TRICARE Network Providers and Non-Network Providers Who Accept TRICARE Assignment (Participating)
TRICARE pays the lowest of:
- billed amount minus the OHI payment
- amount TRICARE would have paid without OHI
- amount beneficiary owes after the OHI paid (usually the OHI copayment or cost share)
Providers Who Do Not Accept TRICARE Assignment (Nonparticipating)
Nonparticipating providers may only bill the beneficiary up to 115 percent of the TRICARE allowed amount. If the OHI paid more than 115 percent of the allowed amount, no TRICARE payment is authorized, as the charge is considered paid in full and the provider may not bill the beneficiary. Otherwise, TRICARE pays the lowest of:
- 115 percent of the allowed amount minus the OHI payment
- Amount TRICARE would have paid without OHI
- Amount beneficiary owes after the OHI paid (usually the OHI copayment or cost share)
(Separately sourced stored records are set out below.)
(** How [handleSwagger] ends once the document is an object: either every
    call it makes returns, and the trace is the whole pipeline ending with
    the success line, or it throws and the success line is not there. *)
Lemma handleSwagger_outcome swagger doc profile k :
  parseIfString env swagger = Returned doc ->
  (exists d dbg pre name pkg text o,
      Parser_parse env doc = Returned d
      /\ debug profile = Some dbg
      /\ dumpDefinition env d dbg k = (Returned tt, pre)
      /\ generatorModule env profile = Returned name
      /\ require_generator env name = Returned pkg
      /\ (forall hook, validateProfile pkg = Some hook ->
                       hook profile = Returned tt)
      /\ generate pkg d profile = Returned text
      /\ output profile = Some o
      /\ fs_writeFileSync env
           (path_resolve env (currentDir env)
              (path_resolve env (currentDir env) o)) text = Returned tt
      /\ handleSwagger env swagger profile k
         = (Returned tt,
            ((Some k, ParserParse doc)
               :: pre
               ++ (Some k, RequireModule name)
               :: hookCalls pkg profile k
               ++ [ (Some k, Generate d profile);
                    (Some k,
                     FsWriteFileSync
                       (path_resolve env (currentDir env)
                          (path_resolve env (currentDir env) o)) text);
                    (Some k,
                     CliInfo ("[" ++ k ++ "] Code generated at '"
                                ++ path_resolve env (currentDir env) o
                                ++ "'.")) ])%list))
  \/ (exists e,
         fst (handleSwagger env swagger profile k) = Threw e
         /\ Forall notInfo (snd (handleSwagger env swagger profile k))).
Proof.
  intros Hparse. unfold handleSwagger, hookCalls. rewrite Hparse.
  unfold Run.call, Run.lift, Run.emit, Run.ret.
  destruct (Parser_parse env doc) as [d | e1] eqn:Hnorm; cbn [Run.bind];
    [ | right; eexists; split; [reflexivity | cbn [snd]; quiet] ].
  destruct (debug profile) as [dbg | ] eqn:Hdbg; cbn [Run.bind];
    [ | right; eexists; split; [reflexivity | cbn [snd app]; quiet] ].
  pose proof (dumpDefinition_notInfo d dbg k) as Hpre.
  unfold RunFacts.all in Hpre.
  destruct (dumpDefinition env d dbg k) as [[[] | e2] pre] eqn:Hdump;
    cbn [snd] in Hpre; cbn [Run.bind];
    [ | right; eexists; split; [reflexivity | cbn [snd app]; quiet] ].
  destruct (generatorModule env profile) as [name | e3] eqn:Hname; cbn [Run.bind];
    [ | right; eexists; split; [reflexivity | cbn [snd app]; quiet] ].
  destruct (require_generator env name) as [pkg | e4] eqn:Hreq; cbn [Run.bind];
    [ | right; eexists; split; [reflexivity | cbn [snd app]; quiet] ].
  destruct (validateProfile pkg) as [hook | ] eqn:Hv;
    [ destruct (hook profile) as [[] | e5] eqn:Hcall | ]; cbn [Run.bind];
    try solve [right; eexists; split; [reflexivity | cbn [snd app]; quiet]];
    (destruct (generate pkg d profile) as [text | e6] eqn:Hgen; cbn [Run.bind];
       [ | right; eexists; split; [reflexivity | cbn [snd app]; quiet] ];
     destruct (output profile) as [o | ] eqn:Hout; cbn [resolvePath Run.bind];
       [ | right; eexists; split; [reflexivity | cbn [snd app]; quiet] ];
     match goal with
     | |- context [fs_writeFileSync env ?target ?data] =>
         destruct (fs_writeFileSync env target data) as [[] | e7] eqn:Hw
     end; cbn [Run.bind];
       [ | right; eexists; split; [reflexivity | cbn [snd app]; quiet] ];
     left; exists d, dbg, pre, name, pkg, text, o;
     repeat (split;
             [ first [ reflexivity
                     | assumption
                     | intros hook' Hh'; rewrite Hv in Hh'; inversion Hh';
                       subst; assumption
                     | intros hook' Hh'; rewrite Hv in Hh'; discriminate ]
             | ]);
     rewrite Hv; cbn [app]; reflexivity).
Qed.

(** X9.  A body that arrives as an object is handed to the normaliser as it
    is - [JSON.parse] is not applied to it - and the callback then never
    calls [cli.error], with a message or with an exception: it returns
    normally only when every call it made has returned, so whatever fails
    from there on is thrown, not logged. *)
Theorem object_body_is_not_parsed_again
  (value : Json) (profile : Profile) (k : string) :
  (exists rest,
      snd (handleSwagger env (SwaggerValue value) profile k)
      = (Some k, ParserParse value) :: rest)
  /\ (forall en,
         In en (snd (handleSwagger env (SwaggerValue value) profile k)) ->
         (forall m, snd en <> CliError m) /\ (forall e, snd en <> CliErrorExn e))
  /\ (fst (handleSwagger env (SwaggerValue value) profile k) = Returned tt ->
      exists d dbg pre name pkg text o,
        Parser_parse env value = Returned d
        /\ debug profile = Some dbg
        /\ dumpDefinition env d dbg k = (Returned tt, pre)
        /\ generatorModule env profile = Returned name
        /\ require_generator env name = Returned pkg
        /\ (forall hook, validateProfile pkg = Some hook ->
                         hook profile = Returned tt)
        /\ generate pkg d profile = Returned text
        /\ output profile = Some o
        /\ fs_writeFileSync env
             (path_resolve env (currentDir env)
                (path_resolve env (currentDir env) o)) text = Returned tt).
Proof.
  split; [ | split].
  - unfold handleSwagger. cbn [parseIfString]. unfold Run.call.
    destruct (Parser_parse env value) as [d | e]; cbn [Run.bind].
    + match goal with
      | |- context [let (r, tr') := ?X in _] => destruct X as [r tr']
      end.
      cbn [snd app]. eexists. reflexivity.
    + eexists. reflexivity.
  - intros en Hin.
    pose proof (@handleSwagger_parsed_notError (SwaggerValue value) value profile k
                  eq_refl) as Hall.
    unfold RunFacts.all in Hall. rewrite Forall_forall in Hall.
    apply (Hall _ Hin).
  - intros Hret.
    destruct (@handleSwagger_outcome (SwaggerValue value) value profile k eq_refl)
      as [(d & dbg & pre & name & pkg & text & o & H1 & H2 & H3 & H4 & H5 & H6
           & H7 & H8 & H9 & _) | (e & Hthrew & _)].
    + exists d, dbg, pre, name, pkg, text, o. repeat split; assumption.
    + rewrite Hret in Hthrew. discriminate.
Qed.

(** X10.  [handleSwagger] logs its "Code generated" line only as its very
    last step: if the line is in the trace, the callback has returned
    normally and its trace ends with the call of [generate], the write of
    the very text [generate] returned to the resolved output path, and the
    line, in this order; the write had returned, and no other [cli.info]
    precedes. *)
Theorem success_line_means_written
  (swagger : Swagger Json) (profile : Profile) (k m : string) :
  In (Some k, CliInfo m) (snd (handleSwagger env swagger profile k)) ->
  exists doc d name pkg text o before,
    parseIfString env swagger = Returned doc
    /\ Parser_parse env doc = Returned d
    /\ generatorModule env profile = Returned name
    /\ require_generator env name = Returned pkg
    /\ generate pkg d profile = Returned text
    /\ output profile = Some o
    /\ fs_writeFileSync env
         (path_resolve env (currentDir env)
            (path_resolve env (currentDir env) o)) text = Returned tt
    /\ m = "[" ++ k ++ "] Code generated at '"
             ++ path_resolve env (currentDir env) o ++ "'."
    /\ Forall notInfo before
    /\ handleSwagger env swagger profile k
       = (Returned tt,
          (before
             ++ [ (Some k, Generate d profile);
                  (Some k,
                   FsWriteFileSync
                     (path_resolve env (currentDir env)
                        (path_resolve env (currentDir env) o)) text);
                  (Some k, CliInfo m) ])%list).
Proof.
  intros Hin.
  destruct (parseIfString env swagger) as [doc | e0] eqn:Hparse.
  2: { exfalso. rewrite (@handleSwagger_invalid _ _ env swagger profile k e0 Hparse)
         in Hin. cbn [snd] in Hin. unfold tagged in Hin.
       apply in_map_iff in Hin. destruct Hin as [ev [Heq Hev]].
       apply reportInvalidSource_plain in Hev. destruct Hev as [m' ->].
       discriminate. }
  destruct (@handleSwagger_outcome swagger doc profile k Hparse)
    as [(d & dbg & pre & name & pkg & text & o & H1 & H2 & H3 & H4 & H5 & H6
         & H7 & H8 & H9 & Htrace) | (e & _ & Hquiet)].
  2: { exfalso. exact (@notInfo_absent _ k m Hquiet Hin). }
  pose proof (dumpDefinition_notInfo d dbg k) as Hpre.
  unfold RunFacts.all in Hpre. rewrite H3 in Hpre. cbn [snd] in Hpre.
  assert (Hbefore : Forall notInfo
                      ((Some k, ParserParse doc)
                         :: pre ++ (Some k, RequireModule name)
                         :: hookCalls pkg profile k)%list).
  { unfold hookCalls. destruct (validateProfile pkg); quiet. }
  assert (Hm : m = "[" ++ k ++ "] Code generated at '"
                     ++ path_resolve env (currentDir env) o ++ "'.").
  { rewrite Htrace in Hin. cbn [snd] in Hin.
    destruct Hin as [Hin | Hin]; [discriminate | ].
    apply in_app_or in Hin. destruct Hin as [Hin | Hin];
      [exfalso; exact (@notInfo_absent _ k m Hpre Hin) | ].
    destruct Hin as [Hin | Hin]; [discriminate | ].
    apply in_app_or in Hin. destruct Hin as [Hin | Hin].
    - exfalso. unfold hookCalls in Hin.
      destruct (validateProfile pkg); [ | destruct Hin].
      destruct Hin as [Hin | []]. discriminate.
    - destruct Hin as [Hin | [Hin | [Hin | []]]]; try discriminate.
      inversion Hin. reflexivity. }
  exists doc, d, name, pkg, text, o,
    ((Some k, ParserParse doc)
       :: pre ++ (Some k, RequireModule name) :: hookCalls pkg profile k)%list.
  repeat (split; [first [reflexivity | assumption] | ]).
  rewrite Htrace, Hm. cbn [app]. rewrite <- app_assoc. reflexivity.
Qed.

End SwaggerInvariants.

(* ------------------------------------------------------------------ *)
(** ** More on whole runs *)

Section RunOutcome.

Variables Json Defn : Type.
Variable env : Env Json Defn.

Lemma prefix_append (a b : string) : String.prefix a (a ++ b) = true.
Proof.
  induction a as [| c a IH]; [destruct b; reflexivity | ].
  cbn [append String.prefix]. destruct (ascii_dec c c) as [_ | Hne];
    [exact IH | contradiction].
Qed.

Lemma admissible_nil schedule : admissible schedule -> schedule [] = [].
Proof. intros H. apply Permutation_nil. apply H. Qed.

Lemma pending_reportTopLevel ex : pending (reportTopLevel Json Defn ex) = [].
Proof. destruct ex; reflexivity. Qed.

Lemma pending_exported config :
  pending (exported env (Returned config))
  = pending (snd (processInputs env config)).
Proof.
  unfold exported.
  destruct (processInputs env config) as [[[[] | ex] cfg] tr]; cbn [snd];
    [reflexivity | ].
  rewrite pending_append, pending_reportTopLevel, app_nil_r. reflexivity.
Qed.

(** X12.  Configuration discovery: [swagen.config.js] in the working
    directory is loaded whenever it exists, [swagen.config.json] only when
    the script is absent; when neither exists nothing is processed, and the
    run consists of one [cli.error] with the usage text (which names both
    files) followed by the help command. *)
Theorem configuration_discovery (schedule : list Pending -> list Pending) :
  admissible schedule ->
  let script := path_resolve env (currentDir env) configScriptFileName in
  let json := path_resolve env (currentDir env) configJsonFileName in
  (fs_existsSync env script = true ->
   run env schedule = runFrom env schedule (require_config env script))
  /\ (fs_existsSync env script = false -> fs_existsSync env json = true ->
      run env schedule = runFrom env schedule (require_config env json))
  /\ (fs_existsSync env script = false -> fs_existsSync env json = false ->
      exists message,
        run env schedule
        = (Returned tt, [(None, CliError message); (None, HelpCommand)])
        /\ String.prefix
             "Specify a swagen.config.js or swagen.config.json file to configure the swagen tool."
             message = true).
Proof.
  intros Hadm script json. subst script json. unfold run, getConfig.
  split; [ | split].
  - intros ->. reflexivity.
  - intros -> ->. reflexivity.
  - intros -> ->. eexists. split.
    + unfold runFrom. cbn [exported reportTopLevel untagged map pending requestOf].
      rewrite (admissible_nil Hadm). reflexivity.
    + cbn [JsString.join]. refine (prefix_append _ _).
Qed.

Lemma owner_requestFor k p : owner (requestFor env k p) = k.
Proof.
  unfold requestFor. destruct (file p) as [f | ]; [ | reflexivity].
  destruct (truthy f); reflexivity.
Qed.

Lemma owners_in_keys (config : Config) k :
  In k (map owner (flat_map (requestsOf env) config)) -> In k (keys config).
Proof.
  induction config as [| [k0 p0] rest IH]; [intros [] | ].
  cbn [flat_map]. rewrite map_app, in_app_iff. intros [H | H].
  - unfold requestsOf in H. cbn [fst snd] in H.
    destruct (truthyProp (skip p0)); [destruct H | ].
    destruct H as [H | []]. rewrite owner_requestFor in H. now left.
  - right. apply IH, H.
Qed.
Staff Model HMOs, Group HMOs and Other Capitated OHI Plan Providers
When you are enrolled in one of these OHI plans, the provider group either works directly for the HMO or is paid a monthly/annual amount rather than a fee for each service performed. In these plans, you generally only receive a copayment receipt – an itemized bill or Explanation of Benefits (EOB) is not available.
In these cases, you submit a Beneficiary Claim Form DD2642 with a copy of the receipt and the copayment is considered the billed amount. Deductibles and cost shares are applied and you may not receive full reimbursement of your HMO copayment.
Important Things to Know
- All requirements of the OHI plan must be followed. If the OHI denies a claim because OHI authorization requirements were not followed or because a network provider was not used, TRICARE will also deny the claim and you will be responsible for the denied charges.
- The OHI must process the claim before TRICARE can consider the charges.
- If the OHI denies the claim for services not medically necessary, all appeal rights with the OHI must be used before TRICARE can process the claim.
- Services must be provided by a TRICARE network or non-network provider.
- If your OHI changes, please update your OHI information.